A ELITE DESPREPARADA
Dídimo
Heleno Póvoa Aires*
27/10/2004
Que um dos sérios
problemas nacionais é a falta de leitura, todo mundo sabe. E também já
são por demais conhecidas as razões que levam o nosso sistema
educacional a ser um dos piores do mundo. É muitíssimo comum
encontrarmos pessoas que possuem curso superior e que não sabem,
sequer, redigir um ofício ou uma simples carta. Mas o problema, ao
contrário do que se possa pensar, não é dos que não aprendem, mas
dos que não se preocupam em contribuir para melhorar a qualidade do
ensino.
Nos
países ditos de “primeiro mundo”, é comum os mais ricos doarem,
através da filantropia, parte de sua fortuna em benefício da
coletividade. Muitas vezes, esse dinheiro é usado na construção de
museus, bibliotecas e outros empreendimentos culturais. Aqui no Brasil,
raramente se vêem atitudes como essas. As fortunas são deixadas
unicamente para os filhos, que se preocupam, igualmente, apenas em
deixar ricos os seus descendentes, e assim por diante. Entre as poucas
exceções, pode-se citar a Fundação Roberto Marinho, entidade que
incentiva a cultura no País, há muitos anos.
Isso
acontece simplesmente porque não há um compromisso da elite com a
sociedade. Na verdade, há, sim, um interesse em deixar o povo
desprovido de qualquer cultura, longe dos livros, do saber. Em pleno século
XXI, aqui ainda se vê voto sendo trocado por comida, dentadura, sacos
de cimento, tijolos, e outras miudezas. A cesta básica é um produto
mais sofisticado criado pela elite, no intuito de comprar o voto e
incentivar a preguiça, deixando o cidadão cada vez mais dependente da
esmola do Poder.
Além
da pobreza material, a miséria cultural é outro problema seríssimo da
sociedade brasileira. E o pior de tudo é que grande parte dos que estão
em postos de comando é tão ou quase despreparada quanto os comandados.

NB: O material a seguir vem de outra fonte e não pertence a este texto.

(* ===== verification/RoleApi.v ===== *)
(** * The REST API over roles, rules and logs (sam/role_api.py)

    A request is its method, its path and what [_read_json_body] yields; the
    answer is a status with a JSON value, or the exception that leaves the handler
    and closes the connection.  A handler acts on the policies, the session table,
    the pool, the audit log and the leafs.  The service account of the
    single-client mode is a class outside the repository; app.py passes none.
    The answers of the leafs, the text of an exception and the interfaces of a
    switch ([GnmiClient.get_available_interfaces]) are parameters. *)
From S2P Require Import Prelude PyVal PyText Json IpAddr RolePolicy TamperLog GnmiPool Adapter.
Local Open Scope string_scope.
Local Open Scope Z_scope.
Local Open Scope list_scope.

Inductive method := GET | POST | PUT | DELETE | OPTIONS.
Inductive response := Reply (status : Z) (body : pyval) | Preflight | Dropped (e : exn).

Record api := Api {
  policies : option engine; table : option manager; gnmi_pool : option pool;
  audit_log : option TamperLogger; sent_requests : list (string * gnmi_request) }.

Definition set_policies (e : engine) (s : api) : api := Api (Some e) (table s) (gnmi_pool s) (audit_log s) (sent_requests s).
Definition set_log (l : TamperLogger) (s : api) : api := Api (policies s) (table s) (gnmi_pool s) (Some l) (sent_requests s).

(** [_send_error] *)
Definition send_error (message : string) (status : Z) : response :=
  Reply status (PDict [("error", PStr message); ("success", PBool false)]).
Definition success (fields : obj) : response := Reply 200 (PDict (("success", PBool true) :: fields)).
Definition not_found : response := send_error "Not found" 404.

Definition last_part (path : string) : string := List.last (split_on "/"%char path) "".
Definition count_char (c : ascii) (s : string) : nat := pred (length (split_on c s)).
Definition rule_path_of (path : string) : bool :=
  starts_with "/api/rules/" path && (count_char "/" path =? 3)%nat.

Definition session_to_dict (c : SessionContext) : pyval :=
  PDict [("client_addr", PStr ((client_addr c).1 ++ ":" ++ str_of_Z (client_addr c).2)%string);
         ("client_cn", match client_cn c with Some n => PStr n | None => PNone end);
         ("onap_role", PStr (onap_value (onap_role c))); ("sonic_role", PStr (sonic_value (sonic_role c)));
         ("allowed_sonic_roles", PList (map (fun r => PStr (sonic_value r)) (session_allowed c)))].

Inúmeros políticos são de um despreparo constrangedor; alguns
praticamente sabem apenas escrever o seu próprio nome e ler com
dificuldade.
A
elite brasileira tem grande parcela de culpa, quando se trata de educação.
O problema é que, para se ganhar dinheiro, existe uma falsa idéia de
que não é preciso estudar. O pai está muito mais preocupado com a
situação financeira do filho do que com seu nível educacional. É bem
melhor ser um jogador de futebol, pagodeiro, modelo ou cantor de dupla
sertaneja. Dá muito mais grana. Logicamente, existem profissionais
dessas áreas que se preocupam também em adquirir conhecimentos e dão
bons exemplos, mas é preciso reconhecer que se trata de uma minoria
escandalosa. Além disso, existe no Brasil a crença absurda de que
gente honesta não fica rica. O pior de tudo é que, em nossa sociedade,
são essas pessoas que se tornam celebridades, que ditam as tendências
e que se transformam em ícones de toda uma geração.
E
o resultado não poderia ser outro: somos vítimas de uma elite
despreparada, descompromissada com o futuro do País. O hábito de ler e
adquirir novos conhecimentos é praticamente inexistente em nosso meio.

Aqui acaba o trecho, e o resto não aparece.